The fire shocked America, and it also shocked the New York legislature into passing some of the first workplace safety regulations in the country. Among the reformers pushing for protection for workers was Frances Perkins, who had watched the fire from the street. Perkins would be the Secretary of Labor in the Franklin Roosevelt Administration.

The fire also became a catalyst for union organizing, especially for the International Ladies’ Garment Workers’ Union. It was only after the fire that garment workers in New York won the right to unionize.

Today, as the political Right in America is gripped with an insane compulsion to return the United States to the 19th century, we seem to be re-fighting issues thought to be settled many decades ago. The fight of the vilified public workers of Wisconsin is not not so much about wages and benefits, because the workers have offered to make concessions on wages and benefits. The fight ultimately is about the collective bargaining rights of all American workers, public and private.

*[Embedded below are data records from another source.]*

(* ===== verification/Mmq.v ===== *)
(** * The in-memory queue: blocks/mmq/mmq.h

    [MMQImpl] is a bounded buffer between any number of publishing threads and
    one consumer thread.  A publisher allocates a slot of the circular buffer
    under the mutex, writes the message body outside it, and commits the slot
    under the mutex; the consumer takes the slot at its own [tail], calls the
    user's consumer outside the mutex, and frees the slot.  Every such part is
    one function below, and [mmq_step] interleaves them for any number of
    publishing threads.  A wait on the condition variable is a step that is
    possible only when its predicate holds, so the theorems do not depend on
    which waiter a notification wakes. *)

From Stdlib Require Import ZArith NArith Lia Sorted.
From stdpp Require Import base gmap list relations sorting.
From S2P Require Import Prelude Time Persistence.

Open Scope nat_scope.

Module MMQ.

(** ** The queue *)

Inductive entry_status := FREE | BEING_IMPORTED | READY | BEING_EXPORTED.

Global Instance entry_status_eq_dec : EqDecision entry_status.
Proof. solve_decision. Defined.

Record Entry (M : Type) := mkEntry {
  index_timestamp : idxts_t;
  message_body : M;
  status : entry_status;
}.
Arguments mkEntry {M} _ _ _.
Arguments index_timestamp {M} _.
Arguments message_body {M} _.
Arguments status {M} _.

Section Queue.
Context {M CK : Type} `{!Inhabited M, !Clock CK}.
(** [DROP_ON_OVERFLOW]. *)
Context (DROP : bool).

(** [clock] is the process clock behind [current::time::Now()]. *)
Record MMQImpl := mkMMQImpl {
  circular_buffer_ : list (Entry M);
  head_ : nat;
  last_idx_ts_ : idxts_t;
  destructing_ : bool;
  clock : CK;
}.

(** The vector is given its size by the constructor and never resized. *)
Definition circular_buffer_size_ (q : MMQImpl) : nat := length (circular_buffer_ q).
Lemma set_movable_weak_delete_inv o s :
  ob_inv s → ob_inv (set_movable (delete o (movable_instance_ s)) (set_weak (delete o (weak s)) s)).
Proof. intros []. split; simpl; intros; map_cases; eauto. Qed.

Lemma StartDestructor_inv l s s' :
  ob_inv s → (∀ o, movable_instance_ s !! o ≠ Some (Some l)) → StartDestructor l s = Ok s' → ob_inv s'.
Proof.
  unfold StartDestructor. intros H Hno ?. open_ok.
  match goal with |- ob_inv (set_destructors _ ?s1) => assert (ob_inv s1) as H' end.
  { eapply update_heap_inv; [done..|]. simpl. intros k cb Hcb. by eapply (inv_keys s H). }
  destruct H'. split; simpl in *; intros; eauto.
  - split; [by eapply inv_owned_alive0|]. rewrite lookup_insert_ne; [by eapply inv_owned_alive0|]. intros ->. by eapply Hno.
  - rewrite lookup_insert. case_decide; [done|]. rewrite lookup_insert_ne in * by done. by eapply (inv_destructor s H).
Qed.

Lemma DestroyObject_inv o s s' : ob_inv s → DestroyObject o s = Ok s' → ob_inv s'.
Proof.
  unfold DestroyObject. intros H ?. open_ok. pose proof (set_movable_weak_delete_inv o s H) as H'.
  destruct (movable_instance_ s !! o) as [[l|]|] eqn:Hm; open_ok; [|done..].
  eapply StartDestructor_inv; [exact H'| |done]. simpl. intros o'. rewrite lookup_delete. case_decide; [done|].
  intros Ho'. by destruct (inv_one_owner s H o o' l).
Qed.

Lemma RunDestructor_inv l s s' : ob_inv s → RunDestructor l s = Ok s' → ob_inv s'.
Proof.
  unfold RunDestructor. intros H ?. destruct (destructors s !! l) as [st|] eqn:Hd; [|done]. simpl in *. open_ok.
  assert (∀ st', ob_inv (set_stage l st' s)) as Hst.
  { intros st'. destruct H. split; simpl; intros; eauto; map_cases; eauto.
    match goal with Ho : movable_instance_ s !! _ = Some (Some _) |- _ => destruct (inv_owned_alive0 _ _ Ho); congruence end. }
  destruct st as [|[|[k cb] rest]|]; open_ok; [done|done| |].
  - destruct (Hst (Calling rest)). by split.
  - destruct H. split; simpl; intros; map_cases; eauto.
    + edestruct inv_borrower0 as (y & Hy & [cb Hcb]); eauto. simplify_eq.
      match goal with He : borrowers_ _ = ∅ |- _ => rewrite He, lookup_empty in Hcb; done end.
    + match goal with Ho : movable_instance_ s !! _ = Some (Some _) |- _ => destruct (inv_owned_alive0 _ _ Ho); congruence end.
Qed.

Those rights were paid for with the lives of Max Florin, Fannie Rosen, Dora Evans, Josephine Cammarata, Maria Lauletti, Concetta Prestifilippo, and 140 other Triangle employees, plus the thousands of lives of miners, factory workers, and other laborers that were so easily thrown away for the sake of a profit margin.

I realize there’s an argument that public employees aren’t like private employees, and that public employees should not be allowed to unionize, never mind strike. Make no mistake, the real point of these arguments is that nobody should unionize, period. I have yet to see an argument against public employee unionization that hasn’t been used against private employee unions as well.

Former Wisconsin Senator Russ Feingold nailed it when he said the Right is using “divide and conquer” tactics against all American workers. “The idea here on the right and the corporate side is to divide working people against each other, to turn private employees against public employees out of some kind of resentment,” he said.

Paul Krugman said today,

… what’s happening in Wisconsin isn’t about the state budget, despite Mr. Walker’s pretense that he’s just trying to be fiscally responsible. It is, instead, about power. What Mr. Walker and his backers are trying to do is to make Wisconsin — and eventually, America — less of a functioning democracy and more of a third-world-style oligarchy. And that’s why anyone who believes that we need some counterweight to the political power of big money should be on the demonstrators’ side.

See also Andy Stern.

Steve Benen says that Gov. Walker will make no compromises. The blinking will be done in the Wisconsin legislature, however. If three Republican senators switch sides, the Dems could block the bill. Pressure from constituents will be critical now.

When I saw the article about the Triangle Factory workers today, it felt as if they were calling to us to stand strong and not go back. I know some of you have been active in Wisconsin these past few days, and I thank you. Don’t let the oligarchs win.